From the records below, transcribe exactly the lines that begin at the line with "assert (∀ z, z ∈ p" and end at the line with "(** The tail of the block. *)", both included.

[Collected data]
------------

Lemma take_facts : hsize h p = s ∧ base < p ∧ p + HDR * s ≤ brk h ∧ prevp ≠ p ∧
  (∀ b, b ∈ live → disj (p, s) b) ∧ (∀ b, b ∈ l1 ++ l2 → disj (p, s) b ∧ b.1 ≠ p).
Proof.
  pose proof Hi as [Hb Hc Hs Hfp Hl He Hd Hp Hbr]. apply chain_app in Hc as (_ & Hsz & _).
  destruct (sep_app _ _ _ _ Hs) as (A & B & C & D & E). cbn [fst snd] in *.
  assert ((p, s) ∈ l1 ++ (p, s) :: l2) as Hin by (apply elem_of_app; right; by left).
  split_and!; [done|done|apply (He (p, s)); by left| | |].
  - destruct (last_node_in base l1) as [->|(b & -> & Hb1)%list_elem_of_fmap]; [lia|]. specialize (E b Hb1). destruct (sep_lo _ _ _ A Hb1). unfold HDR in *. lia.
  - intros b Hb1. apply disj_sym. by apply Hd.
  - intros b [Hb1|Hb1]%elem_of_app.
    + specialize (E b Hb1). destruct (sep_lo _ _ _ A Hb1). unfold disj, HDR in *. cbn. split; lia.
    + destruct (sep_lo _ _ _ C Hb1). unfold disj, HDR in *. cbn. split; lia.
Qed.
Lemma take_pair a m : p ≤ a → a + HDR * m ≤ p + HDR * s → ForallOrdPairs disj ((a, m) :: live) ∧ ∀ c, c ∈ l1 ++ l2 → disj (a, m) c.
Proof.
  intros H1 H2. destruct take_facts as (_ & _ & _ & _ & F & G). split; [constructor; [|apply Hi]|].
  - apply Forall_forall. intros b Hb. specialize (F b Hb). unfold disj in *. cbn in *. lia.
  - intros c Hcl. destruct (G c Hcl) as [D _]. unfold disj in *. cbn in *. lia.
Qed.
(** The whole block. *)
Lemma take_all : s = n → heap_inv (set_freep prevp (set_ptr prevp (hptr h p) h)) (l1 ++ l2) ((p, n) :: live).
Proof.
  intros Es. destruct take_facts as (F1 & F2 & F3 & F4 & F5 & F6). destruct (take_pair p n ltac:(lia) ltac:(subst; lia)) as [T1 T2].
  pose proof Hi as [Hb Hc Hs Hfp Hl He Hd Hp Hbr]. clear Hi. subst s. pose proof Hc as Hc'. apply chain_app in Hc' as (C1 & C2 & C3).
  pose proof (nodes_nodup _ Hs) as Hnd. unfold nodes in Hnd. rewrite map_app in Hnd. change (base :: map fst l1 ++ map fst ((p, n) :: l2)) with ((base :: map fst l1) ++ map fst ((p, n) :: l2)) in Hnd.
  apply NoDup_app in Hnd as (N1 & N2 & N3).
  assert (∀ z, z ∈ p :: map fst l2 → z ≠ prevp) as Hne.
  { intros z Hz E. apply (N2 prevp); [destruct (last_node_in base l1) as [->|H]; [by left|by right]|]. rewrite <- E. exact Hz. }
  split; cbn; try done.
  - apply chain_glue.
    + eapply chain_last; [exact C1|done|cbn; rewrite upd_same; by destruct l2; cbn [chain] in C3; tauto|..]; cbn; [|done].
      intros y Hy _. by apply upd_other.
    + destruct l2 as [|c l2']; [done|]. destruct C3 as (_ & C4 & C5). split; [done|]. eapply chain_ext; [| |exact C5]; [|done].
      cbn. intros y Hy. apply upd_other, Hne. right. cbn. destruct Hy as [->|Hy]; [by left|by right].
  - by eapply sep_drop.
  - unfold nodes. rewrite map_app. destruct (last_node_in base l1) as [->|H]; [by left|right; apply elem_of_app; by left].
  - intros b [->|Hb1]%elem_of_cons; [cbn; split_and!; try done; lia|by apply Hl].
  - intros b [Hb1|[->|Hb1]%elem_of_cons]; [apply He; left; apply elem_of_app in Hb1 as [|]; apply elem_of_app; [by left|right; by right]|done|apply He; by right].
  - intros b c [->|Hb1]%elem_of_cons Hcl; [by apply T2|apply Hd; [done|]]. apply elem_of_app in Hcl as [|]; apply elem_of_app; [by left|right; by right].
Qed.
(** The tail of the block. *)
Lemma take_tail : n < s → heap_inv (set_freep prevp (set_size (p + HDR * (s - n)) n (set_size p (s - n) h)))
  (l1 ++ (p, s - n) :: l2) ((p + HDR * (s - n), n) :: live).
Proof.
  intros Hlt. destruct take_facts as (F1 & F2 & F3 & F4 & F5 & F6). set (q := p + HDR * (s - n)).
  assert (q ≠ p) as Hqp by (unfold q, HDR; lia).
  destruct (take_pair q n ltac:(unfold q, HDR in *; lia) ltac:(unfold q, HDR in *; lia)) as [T1 T2].
  pose proof Hi as [Hb Hc Hs Hfp Hl He Hd Hp Hbr]. pose proof Hc as Hc'. apply chain_app in Hc' as (C1 & C2 & C3).
  destruct (sep_app _ _ _ _ Hs) as (S1 & S2 & S3 & S4 & S5). cbn [fst snd] in *.
  assert (∀ z, z ∈ map fst (l1 ++ l2) → z ≠ p ∧ z ≠ q) as Hne.
  { intros z (b & -> & Hb1)%list_elem_of_fmap. destruct (F6 b Hb1) as [D E]. split; [done|].
    assert (0 < b.2) by (apply elem_of_app in Hb1 as [H|H]; [apply (sep_lo _ _ _ S1 H)|apply (sep_lo _ _ _ S3 H)]).
    unfold disj, q, HDR in *. cbn in *. lia. }
  assert (∀ b, b ∈ live → b.1 ≠ p ∧ b.1 ≠ q) as Hnl.
  { intros b Hb1. specialize (F5 b Hb1). destruct (Hl b Hb1) as (_ & _ & ?). unfold disj, q, HDR in *. cbn in *. lia. }
  split; cbn; try done.
  - split; [apply Hb|]. rewrite !upd_other by (unfold q, HDR in *; lia). apply Hb.
  - apply chain_app. cbn. rewrite upd_other, upd_same by done. split; [|split; [done|]].
    + eapply chain_ext; [| |exact C1]; cbn; [done|]. intros y Hy. destruct (Hne y) as [A B]; [rewrite map_app; apply elem_of_app; by left|]. by rewrite !upd_other.
    + eapply chain_ext; [| |exact C3]; cbn; [done|]. intros y Hy. destruct (Hne y) as [A B]; [rewrite map_app; apply elem_of_app; by right|]. by rewrite !upd_other.
  - apply sep_build; cbn; try done; [lia|]. eapply sep_le; [|exact S3]. unfold HDR. lia.
  - unfold nodes. rewrite map_app. destruct (last_node_in base l1) as [->|H]; [by left|right; apply elem_of_app; by left].
  - intros b [->|Hb1]%elem_of_cons; [cbn; rewrite upd_same; unfold q, HDR; split_and!; try done; lia|]. destruct (Hnl b Hb1). rewrite !upd_other by done. by apply Hl.
  - intros b [Hb1|[->|Hb1]%elem_of_cons]; [| |apply He; by right]; [|cbn; unfold q, HDR in *; lia].
    apply elem_of_app in Hb1 as [H|[->|H]%elem_of_cons]; [apply He; left; apply elem_of_app; by left|cbn; unfold HDR in *; lia|apply He; left; apply elem_of_app; right; by right].
  - intros b c Hb1 Hcl. apply elem_of_app in Hcl as [H|[->|H]%elem_of_cons].
    + apply elem_of_cons in Hb1 as [->|Hb1]; [apply T2, elem_of_app; by left|]. apply Hd; [done|apply elem_of_app; by left].
    + apply elem_of_cons in Hb1 as [->|Hb1]; [unfold disj, q, HDR; cbn; lia|]. apply disj_sym. specialize (F5 b Hb1). unfold disj, HDR in *. cbn in *. lia.
    + apply elem_of_cons in Hb1 as [->|Hb1]; [apply T2, elem_of_app; by right|]. apply Hd; [done|apply elem_of_app; right; by right].
Qed.
Lemma take_units_spec : ∃ r h' l', take_units n prevp p h = (r + HDR, h') ∧ base < r ∧ heap_inv h' l' ((r, n) :: live) ∧ brk h' = brk h ∧
  (length l' ≤ S (length (l1 ++ l2)))%nat ∧ (∀ x, covers (l1 ++ (p, s) :: l2) x ↔ covers l' x ∨ inside (r, n) x) ∧
  ∀ y, y ≠ r → y ∉ nodes (l1 ++ (p, s) :: l2) → hptr h' y = hptr h y ∧ hsize h' y = hsize h y.
Proof.
  assert (prevp ∈ nodes (l1 ++ (p, s) :: l2)) as Hpv.
  { unfold nodes. rewrite map_app. destruct (last_node_in base l1) as [->|H]; [by left|right; apply elem_of_app; by left]. }
  assert (p ∈ nodes (l1 ++ (p, s) :: l2)) as Hpn by (right; rewrite map_app; apply elem_of_app; right; by left).
  destruct take_facts as (F1 & F2 & F3 & F4 & F5 & F6). unfold take_units. rewrite F1. destruct (Z.eqb_spec s n) as [E|Hne].
  - eexists p, _, (l1 ++ l2). split; [done|]. split; [done|]. split; [by apply take_all|]. split; [done|]. split; [lia|].
    split; [intros x; by rewrite covers_drop, E|]. intros y Hy Hny. cbn. rewrite upd_other by (by intros ->). done.
  - assert (u32 (s - n) = s - n) as -> by (apply Z.mod_small; pose proof (hi_brk _ _ _ Hi); pose proof (hi_base _ _ _ Hi); unfold HDR in *; lia).
    cbn [hsize set_size]. rewrite upd_same. eexists (p + HDR * (s - n)), _, (l1 ++ (p, s - n) :: l2). split; [done|].
    split; [unfold HDR; lia|]. split; [apply take_tail; lia|]. split; [done|]. split; [rewrite !length_app; simpl; lia|].
    split; [|intros y Hy Hny; cbn; rewrite !upd_other by (done || by intros ->); done].
    intros x. rewrite !covers_drop. enough (inside (p, s) x ↔ inside (p, s - n) x ∨ inside (p + HDR * (s - n), n) x) by tauto.
    unfold inside, HDR. cbn. lia.
Qed.
End Take.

------------

RESULT OF THIS TASK:
  assert (∀ z, z ∈ p :: map fst l2 → z ≠ prevp) as Hne.
  { intros z Hz E. apply (N2 prevp); [destruct (last_node_in base l1) as [->|H]; [by left|by right]|]. rewrite <- E. exact Hz. }
  split; cbn; try done.
  - apply chain_glue.
    + eapply chain_last; [exact C1|done|cbn; rewrite upd_same; by destruct l2; cbn [chain] in C3; tauto|..]; cbn; [|done].
      intros y Hy _. by apply upd_other.
    + destruct l2 as [|c l2']; [done|]. destruct C3 as (_ & C4 & C5). split; [done|]. eapply chain_ext; [| |exact C5]; [|done].
      cbn. intros y Hy. apply upd_other, Hne. right. cbn. destruct Hy as [->|Hy]; [by left|by right].
  - by eapply sep_drop.
  - unfold nodes. rewrite map_app. destruct (last_node_in base l1) as [->|H]; [by left|right; apply elem_of_app; by left].
  - intros b [->|Hb1]%elem_of_cons; [cbn; split_and!; try done; lia|by apply Hl].
  - intros b [Hb1|[->|Hb1]%elem_of_cons]; [apply He; left; apply elem_of_app in Hb1 as [|]; apply elem_of_app; [by left|right; by right]|done|apply He; by right].
  - intros b c [->|Hb1]%elem_of_cons Hcl; [by apply T2|apply Hd; [done|]]. apply elem_of_app in Hcl as [|]; apply elem_of_app; [by left|right; by right].
Qed.
(** The tail of the block. *)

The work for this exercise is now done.